Congressional Briefing on Cybersecurity for Manufacturers Recap

On April 12, the Computing Community Consortium (CCC) and MForesight: Alliance for Manufacturing Foresight (MForesight), in conjunction with the House Manufacturing Caucus, held a Congressional briefing on Cybersecurity for Manufacturers that highlighted the outcomes of the March workshop of the same name and discussed the challenges to cybersecurity and potential next steps for its improvement in the U.S. manufacturing space.

Mike Russo introduces the panel

Mike Russo introduces the panel.

The briefing featured members of the CCC and MForesight, as well as experts from government, academia, and the private sector:

The panel stressed the need for a national initiative to address R&D challenges and opportunities, technology implementation across the supply chain, and policy considerations. The R&D section offers a research agenda to develop computational tools and testbeds for cyber security assessment, validation, verification and threat prevention in seven areas:

  1. Automated risk assessment and detection tools
  2. Robust part validation technology
  3. Tools to audit the extent of attack
  4. Testbeds to safely prototype and test new IT and OT
  5. Development of a reference architecture with cross-cutting applicability
  6. Cyber range to test component and system level vulnerabilities, train teams, act as a sandbox for new ideas and provide a “cyber autopsy” capability
  7. Decoys for intelligence gathering; Prioritizing and Sharing Intelligence
Kirk McConnell discusses the national security implications of cybersecurity.

Kirk McConnell discusses the national security implications of cybersecurity.

The NIST cybersecurity framework explains that one cannot effectively control cybersecurity risks until after establishing a way to safely assess risk and detect threats in an automated fashion. The old way of conducting assessment involves the art form of penetration testing. This does not scale, depends on human labor, and does not provide continuous assessment. Research and development is needed to create technology that can replace penetration testing with continuous, automated assessment that is safe when used on Operational Technology.

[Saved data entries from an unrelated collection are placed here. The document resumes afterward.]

(** [yaml.Marshal(s)]: the unexported [path] has no key; an empty
    string and an empty map are left out. It has no error case on this
    struct. *)
Definition Marshal (s : Storage) : bytes :=
  Document
    {| y_version := omitempty (Version s);
       y_services :=
         if decide (Services s = ∅) then None
         else Some (marshalService <$> Services s) |}.

(** A map value is decoded into a fresh [Service]. *)
Definition unmarshalService (n : ServiceNode) : Service :=
  {| Folder := default "" (y_folder n);
     Syncthing := default "" (y_syncthing n) |}.

(** [yaml.Unmarshal(bytes, &s)]: a key that is present overwrites the
    field (the entries of a map are set in the map that is there), an
    absent one leaves it as it was. *)
Definition Unmarshal (b : bytes) (s : Storage) : result error Storage :=
  match b with
  | Malformed => Fail ErrUnmarshalling
  | Document d =>
      Ok {| path := path s;
            Version := default (Version s) (y_version d);
            Services :=
              match y_services d with
              | Some m => (unmarshalService <$> m) ∪ Services s
              | None => Services s
              end |}
  end.

(** [ioutil.WriteFile(p, b, 0644)]: fails, writing nothing, when the
    file cannot be opened for writing; the new bytes of a file that
    cannot be read cannot be read either. *)
Definition WriteFile (p : string) (b : bytes) (w : World) : option error * World :=
  if decide (p ∈ readonly w) then (Some ErrWriting, w)
  else (None,
        {| cwd := cwd w;
           files := <[p := match files w !! p with
                           | Some Unreadable => Unreadable
                           | _ => Readable b
                           end]> (files w);
           readonly := readonly w |}).

(** [getFullName]: [fmt.Sprintf("%s/%s/%s", ...)] *)
Definition getFullName (namespace : string) (dev : Model.Dev) : string :=
  namespace +:+ "/" +:+ Model.Name (Model.swapDeployment (Model.devSwap dev))
            +:+ "/" +:+ Model.Container (Model.swapDeployment (Model.devSwap dev)).

(** [fixPath] *)
Definition fixPath (w : World) (originalPath : string) : result error string :=
  if IsAbs originalPath then Ok originalPath
  else match cwd w with
       | None => Fail ErrGetwd
       | Some folder => Ok (Join [folder; originalPath])
       end.

(** [newService] *)
Definition newService (w : World) (folder host : string) : result error Service :=
  match fixPath w folder with
  | Fail e => Fail e
  | Ok absFolder => Ok {| Folder := absFolder; Syncthing := host |}
  end.

Section Registry.

(** [stPath], set once by [init] to [path.Join(model.GetCNDHome(),
    ".state")]; [GetCNDHome] is not part of these two files. *)
Variable stPath : string.

(** [load] *)
Definition load (w : World) : result error Storage :=
  let s := {| path := stPath; Version := version; Services := ∅ |} in
  match files w !! stPath with
  | None => Ok s
  | Some Unreadable => Fail ErrReading
  | Some (Readable b) => Unmarshal b s
  end.

(** [(s *Storage) save] *)
Definition save (s : Storage) (w : World) : option error * World :=
  WriteFile (path s) (Marshal s) w.

Definition setServices (s : Storage) (m : gmap string Service) : Storage :=
  {| path := path s; Version := Version s; Services := m |}.

(** [Insert] *)
Definition Insert (namespace : string) (dev : Model.Dev) (host : string)
    (w : World) : option error * World :=
  match load w with
  | Fail e => (Some e, w)
  | Ok s =>
      let fullName := getFullName namespace dev in
      match newService w (Model.Source (Model.devMount dev)) host with
      | Fail e => (Some e, w)
      | Ok svc =>
          match Services s !! fullName with
          | Some svc2 =>
              if bool_decide (svc2 = svc) then (None, w)
              else if negb (String.eqb (Syncthing svc2) "") then
                (Some ErrAlreadyRunning, w)
              else save (setServices s (<[fullName := svc]> (Services s))) w
          | None => save (setServices s (<[fullName := svc]> (Services s))) w
          end
      end
  end.

(** [Get] *)
Definition Get (namespace : string) (dev : Model.Dev) (w : World)
    : result error Service :=
  match load w with
  | Fail e => Fail e
  | Ok s =>
      let fullName := getFullName namespace dev in
      match Services s !! fullName with
      | None => Fail (ErrNotFound fullName)
      | Some svc => Ok svc
      end
  end.

(** [Stop] *)
Definition Stop (namespace : string) (dev : Model.Dev) (w : World)
    : option error * World :=
  match load w with
  | Fail e => (Some e, w)
  | Ok s =>
      let fullName := getFullName namespace dev in
      match Services s !! fullName with
      | Some svc =>
          let svc := {| Folder := Folder svc; Syncthing := "" |} in
          save (setServices s (<[fullName := svc]> (Services s))) w
      | None => (None, w)
      end
  end.

(** [Delete] *)
Definition Delete (namespace : string) (dev : Model.Dev) (w : World)
    : option error * World :=
  match load w with
  | Fail e => (Some e, w)
  | Ok s =>
      let fullName := getFullName namespace dev in
      save (setServices s (delete fullName (Services s))) w
  end.

(** [All]: nil, which reads as the empty map, when [load] fails. *)
Definition All (w : World) : gmap string Service :=
  match load w with
  | Fail _ => ∅
  | Ok s => Services s
  end.

(** The world once the document of [s] is in the state file. *)
Definition persisted (s : Storage) (w : World) : World :=
  {| cwd := cwd w;
     files := <[stPath := Readable (Marshal s)]> (files w);
     readonly := readonly w |}.

(** The conflict of [insert] in the words of the specification: a
    record at the key whose handle is not empty and is not the
    requested one. *)
Definition handle_conflict (s : Storage) (key host : string) : Prop :=
  ∃ svc2, Services s !! key = Some svc2
          ∧ Syncthing svc2 ≠ "" ∧ Syncthing svc2 ≠ host.

(** The conflict as [Insert] decides it: an active record at the key
    that is not the requested record. *)
Definition record_conflict (s : Storage) (key : string) (svc : Service) : Prop :=
  ∃ svc2, Services s !! key = Some svc2
          ∧ Syncthing svc2 ≠ "" ∧ svc2 ≠ svc.

End Registry.

End Storage.

(** ** Sample data: the scenario of the specification *)

Module Sample.
Import Storage.

Definition stateFile : string := "/home/u/.cnd/.state".

(** A manifest's descriptor: deployment [web], container [app]. *)
Definition target (name container source : string) : Model.Dev :=
  {| Model.devSwap :=
       {| Model.swapDeployment := Model.mkDeployment name container "" [] [] |};
     Model.devMount := {| Model.Source := source; Model.Target := "/app" |};
     Model.Scripts := ∅ |}.

Definition web : Model.Dev := target "web" "app" "/src/web".

(** No state file yet. *)
Definition fresh : World :=
  {| cwd := Some "/tmp"; files := ∅; readonly := ∅ |}.

(** The registry with one record for [default/web/app]. *)
Definition registry (folder host : string) : Storage :=
  {| path := stateFile; Version := version;
     Services := {[ "default/web/app" := mkService folder host ]} |}.

(** The world whose state file holds that registry. *)
Definition recorded (folder host : string) : World :=
  persisted stateFile (registry folder host) fresh.

(** The worlds of the end-to-end scenario: the session started, then
    stopped, then deleted. *)
Definition started : World :=
  snd (Insert stateFile "default" web "host:1234" fresh).
Definition stopped : World := snd (Stop stateFile "default" web started).
Definition deleted : World := snd (Delete stateFile "default" web stopped).

(** A manifest for deployment [web], container [app], with the given
    mount source. *)
Definition cndYml (source : string) : Model.Manifest :=
  {| Model.m_name := Some "web"; Model.m_container := Some "app";
     Model.m_image := None; Model.m_command := None; Model.m_args := None;
     Model.m_source := Some source; Model.m_target := None;
     Model.m_scripts := None |}.

(** A state file that is not YAML. *)
Definition garbled : World :=
  {| cwd := Some "/tmp";
     files := {[ stateFile := Readable Malformed ]};
     readonly := ∅ |}.

(** A state file written with another version, holding one stopped
    session. *)
Definition legacy : World :=
  persisted stateFile
    {| path := stateFile; Version := "0.9";
       Services := {[ "default/web/app" := mkService "/src/web" "" ]} |}
    fresh.

(** No state file, and no working directory to be had. *)
Definition adrift : World :=
  {| cwd := None; files := ∅; readonly := ∅ |}.

Definition relative : Model.Dev := target "web" "app" "src/web".

(** The manifest [/repo/cnd.yml] mounts [./a], a directory beside it, and
    the tool runs in [/repo]. *)
Definition inplace : Model.Env :=
  {| Model.HOME := "/home/u"; Model.cwd := Some "/repo";
     Model.fs := {[ "/repo" := Model.Directory;
                    "/repo/cnd.yml" := Model.Regular (Model.Document (cndYml "./a"));
                    "/repo/a" := Model.Directory ]} |}.

(** A manifest without any key. *)
Definition noKeys : Model.Manifest :=
  {| Model.m_name := None; Model.m_container := None;
     Model.m_image := None; Model.m_command := None; Model.m_args := None;
     Model.m_source := None; Model.m_target := None;
     Model.m_scripts := None |}.

(** The manifest [/repo/cnd.yml] mounts [./a]; the tool runs in [/tmp],
    where there is a directory [a]; there is no [/repo/a]. *)
Definition elsewhere : Model.Env :=
  {| Model.HOME := "/home/u"; Model.cwd := Some "/tmp";
     Model.fs := {[ "/repo" := Model.Directory;
                    "/repo/cnd.yml" := Model.Regular (Model.Document (cndYml "./a"));
                    "/tmp" := Model.Directory;
                    "/tmp/a" := Model.Directory ]} |}.

(** The same manifest and working directory; now [/repo/a] is a
    directory and there is no [/tmp/a]. *)
Definition beside : Model.Env :=
  {| Model.HOME := "/home/u"; Model.cwd := Some "/tmp";
     Model.fs := {[ "/repo" := Model.Directory;
                    "/repo/cnd.yml" := Model.Regular (Model.Document (cndYml "./a"));
                    "/repo/a" := Model.Directory;
                    "/tmp" := Model.Directory ]} |}.

(** The manifest [/repo/cnd.yml] mounts [/srv/private/app], below a
    directory that the user may not search. *)
Definition locked : Model.Env :=
  {| Model.HOME := "/home/u"; Model.cwd := Some "/repo";
     Model.fs := {[ "/repo" := Model.Directory;
                    "/repo/cnd.yml" :=
                      Model.Regular (Model.Document (cndYml "/srv/private/app"));
                    "/srv/private/app" := Model.Forbidden ]} |}.

End Sample.

(** ** Go's path functions on the paths of the examples *)

Example Clean_dot : GoPath.Clean "/repo/./a" = "/repo/a".
Proof. reflexivity. Qed.
Example Clean_empty : GoPath.Clean "" = ".".
Proof. reflexivity. Qed.
Example Clean_slashes : GoPath.Clean "//abc//" = "/abc".
Proof. reflexivity. Qed.
Example Clean_dotdot : GoPath.Clean "abc/def/../ghi/../jkl" = "abc/jkl".
Proof. reflexivity. Qed.
Example Clean_dotdot_root : GoPath.Clean "/abc/def/../../.." = "/".
Proof. reflexivity. Qed.
Example Clean_dotdot_front :
  GoPath.Clean "abc/def/../../../ghi/jkl/../../../mno" = "../../mno".
Proof. reflexivity. Qed.
Example Dir_manifest : GoPath.Dir "/repo/cnd.yml" = "/repo".
Proof. reflexivity. Qed.
Example Dir_bare : GoPath.Dir "cnd.yml" = ".".
Proof. reflexivity. Qed.
Example Dir_root : GoPath.Dir "/cnd.yml" = "/".
Proof. reflexivity. Qed.
Example Dir_slashes : GoPath.Dir "abc////def" = "abc".
Proof. reflexivity. Qed.
Example Join_home : GoPath.Join ["/home/u"; "x"] = "/home/u/x".
Proof. reflexivity. Qed.
Example Join_empty_first : GoPath.Join [""; "x"] = "x".
Proof. reflexivity. Qed.
Example Join_empty_all : GoPath.Join [""; ""] = "".
Proof. reflexivity. Qed.
Example Join_three : GoPath.Join ["/tmp"; "."; "./a"] = "/tmp/a".
Proof. reflexivity. Qed.
Example Join_trailing : GoPath.Join ["a/"; ""] = "a".
Proof. reflexivity. Qed.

One of the greatest challenges to cybersecurity of manufacturing is the lack of testability. The problem is that many security issues arise at interfaces of interoperable components, often from different manufacturers. Whereas the National Highway Traffic Safety Administration (NHTSA) and the Nevada National Security Test Site have end-to-end facilities for testing crashworthiness of vehicles and survivability of systems, respectively, there is no analogue for cybersecurity of manufacturing. Large OEMs have the means to create entire test factory floors, but even such a facility will not suffice to gain reasonable cybersecurity assurance of the interoperable components in a realistic, messy environment. The federal government can play an important role in coordinating the construction of infrastructure for testing facilities that span multiple manufacturers and universities.